Democrats’ concern about Barr’s approach is a simple one, said Robert Weisberg, a law professor and co-director of Stanford University’s Criminal Justice Center.

“All the redactions may be entirely proper, but how do you know unless you know what was redacted?” he said. “If Barr says, ‘Trust me,’ I don’t think Democrats will go for it.”

There are potential problems with making every word of the report public, Weisberg said. By law, grand jury testimony is secret, with only the individual witnesses typically allowed to release information about what they said.

But it is legally possible to release basic facts about the grand jury process and background information. “A judge can do a little balancing,” Weisberg said.

Expect the Democrats to test that theory. Rep. Jerry Nadler of New York, chair of the House Judiciary Committee, already has a subpoena prepared that demands Barr provide the panel with both the unredacted report and evidence collected by Mueller’s investigators.

Democrats feared Barr had his thumb on the scale in deciding what to make public.

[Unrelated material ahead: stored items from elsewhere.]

(** * myshell: tokenizer, argument vector, executors and driver loop

    A shallow embedding of [myshell.cpp].  Strings are lists of characters
    ([std::string] has no terminator and may hold any byte), the descriptor
    table of a process is a list indexed by descriptor number, and the code
    that issues system calls runs in a small state monad over the state of
    one process, whose control part records [return], [exit], a successful
    [execvp] and a [wait] that never comes back. *)

From Stdlib Require Import Ascii String List Bool Arith Lia ZArith Permutation.
Import ListNotations.

Set Implicit Arguments.

(** ** Strings *)

Definition str := list ascii.

Definition lit (s : string) : str := list_ascii_of_string s.

Definition str_eqb (a b : str) : bool :=
  if list_eq_dec ascii_dec a b then true else false.

(** ** The tokenizer: [split] *)

Module Tokenizer.

(** [std::getline(stream, token, delimiter)] on a stream whose unread part is
    [s]: characters are moved to the token up to the first delimiter, which
    is consumed and dropped, or up to the end of the stream. *)
Fixpoint read_until (delimiter : ascii) (s : str) : str * str :=
  match s with
  | [] => ([], [])
  | c :: s' =>
      if Ascii.eqb c delimiter then ([], s')
      else let (token, rest) := read_until delimiter s' in (c :: token, rest)
  end.
(** * Knock-knock joke server: line transport, reply matching, dialogue engine

    A shallow embedding of [server.cpp] (Assignment 1).  A [std::string] is
    the list of its bytes, the per-client [set<size_t>] is a [gset nat], and
    a connected socket is the pair of what the peer will still deliver and
    what the server has sent so far. *)

From Stdlib Require Import ZArith Ascii String.
From stdpp Require Import base list gmap strings.

Local Open Scope nat_scope.

(** ** Strings as byte sequences *)

Abbreviation cstring := (list ascii).

Definition str (s : string) : cstring := list_ascii_of_string s.
Arguments str s%_string.

Definition CR : ascii := ascii_of_nat 13.
Definition LF : ascii := ascii_of_nat 10.
Definition TAB : ascii := ascii_of_nat 9.
Definition SPACE : ascii := ascii_of_nat 32.
Definition DQUOTE : ascii := ascii_of_nat 34.

(** ** I/O utilities *)

Module Transport.

(** A connected socket as the server sees it.  [rx] holds the bytes that
    [recv] will still hand over, one per call, before it reports EOF or an
    error ([n <= 0]).  [tx] logs the payload of every [send_line] that went
    through.  [tx_left] is the number of [send_line] calls the peer will
    still take ([None]: it never fails). *)
Record Socket : Type := mkSocket {
  rx : cstring;
  tx : list cstring;
  tx_left : option nat
}.

Definition with_rx (fd : Socket) (r : cstring) : Socket :=
  {| rx := r; tx := tx fd; tx_left := tx_left fd |}.

(** [out = s; if (out.empty() || out.back() != '\n') out.push_back('\n');] *)
Definition terminated (s : cstring) : cstring :=
  match last s with
  | Some c => if decide (c = LF) then s else s ++ [LF]
  | None => s ++ [LF]
  end.

(** [send_line], one line at a time: the whole payload goes out, or the
    call fails.  The retries on [EINTR] and the partial [send]s of the code
    stay inside; a payload that went out in part before the failure is not
    logged. *)
Definition send_line (fd : Socket) (s : cstring) : bool * Socket :=
  match tx_left fd with
  | Some 0 => (false, fd)
  | Some (S k) =>
      (true, {| rx := rx fd; tx := tx fd ++ [terminated s]; tx_left := Some k |})
  | None =>
      (true, {| rx := rx fd; tx := tx fd ++ [terminated s]; tx_left := None |})
  end.

(** The hard cap of [recv_line]: [if (line.size() > 4096) break;]. *)
Definition LINE_CAP : nat := 4096.

(** The [while (true)] loop of [recv_line], one iteration per byte of the
    stream; [line] is the accumulator.  The result is [None] when the
    function returns [false]. *)
Fixpoint recv_loop (line : cstring) (inp : cstring) : option cstring * cstring :=
  match inp with
  | [] => (None, [])
  | ch :: rest =>
      if decide (ch = CR) then recv_loop line rest
      else if decide (ch = LF) then (Some line, rest)
      else
        let line' := line ++ [ch] in
        if LINE_CAP <? length line' then (Some line', rest)
        else recv_loop line' rest
  end.

(** [recv_line]: [line.clear()], then the loop. *)
Definition recv_bytes (inp : cstring) : option cstring * cstring :=
  recv_loop [] inp.

Definition recv_line (fd : Socket) : option cstring * Socket :=
  let '(r, rest) := recv_bytes (rx fd) in (r, with_rx fd rest).

End Transport.

(** ** Reply matching *)

Module Match.

(** The character set [" \t\r\n"] of [trim]. *)
Definition WS : cstring := [SPACE; TAB; CR; LF].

“He’s a professional, but he’s also a partisan looking to show Trump in the best possible light,” said Jack Pitney, a professor of politics at Claremont McKenna College.

Democrats had their concerns about Barr even before Trump selected him to replace Jeff Sessions as attorney general. In June 2018, Barr, then a private attorney, sent an unsolicited 19-page letter to the Justice Department, suggesting that Mueller was overstepping the bounds of his investigation by looking into the president’s conduct.

The memo “is very troubling,” suggesting that Barr believes the president is above the law, California Democratic Sen. Dianne Feinstein said in December. “There’s no reason for a lawyer in private practice to (write) this unless he was trying to curry favor with President Trump and convey that he would protect the president.”

The four-page summary Barr wrote on the Mueller report last month also infuriated Democrats, who complained that the attorney general bent over backwards to give the president every benefit of the doubt.

While quoting Mueller’s finding that his investigation “did not establish that members of Trump’s campaign conspired or coordinated with the Russian government in its election interference activities,” Barr also said he had determined that the evidence “is not sufficient to establish that the president committed an obstruction-of-justice offense.”

That’s despite Mueller’s finding that while the report didn’t find Trump had committed a crime, “it also does not exonerate him.”

For Trump, Barr’s take on the report was an undisputed victory for his long-running argument that the investigation was a partisan witch hunt.

“No Collusion, No Obstruction, Complete and Total EXONERATION,” Trump tweeted after Barr released his summary. “KEEP AMERICA GREAT!”

Despite that, in recent days the president has returned to his attacks on Mueller and the report, setting the stage for Trump to argue Thursday that any suggestion of wrongdoing is only a sign that the Democrats are out to get him.

Expect a rapid response from the president after the report’s release. Former New York City Mayor Rudy Giuliani, an attorney for Trump, says the president’s team prepared a 30-plus-page rebuttal to Mueller’s investigation. The New York Times and Washington Post reported that the Justice Department had briefed the White House on at least some of the report.

“If the report was a total exoneration, why is the president preparing a rebuttal?” asked Pitney, the Claremont McKenna professor. “Giuliani’s response suggests they’re expecting something less than total exoneration.”

Polls suggest that when Democrats call for a full, unredacted version of the report, they have the public on their side.

In a Monmouth University poll released Wednesday, 60 percent of those surveyed said Congress should be given the full report, while 30 percent said the Justice Department should be able to redact information it considers sensitive before providing the report to Congress.

About the only thing guaranteed was that the report’s release would not end the battle between Trump and the Democrats over his purported connections to Russia.

What happens after Thursday? “In this crazy situation, who the hell knows?” Weisberg said.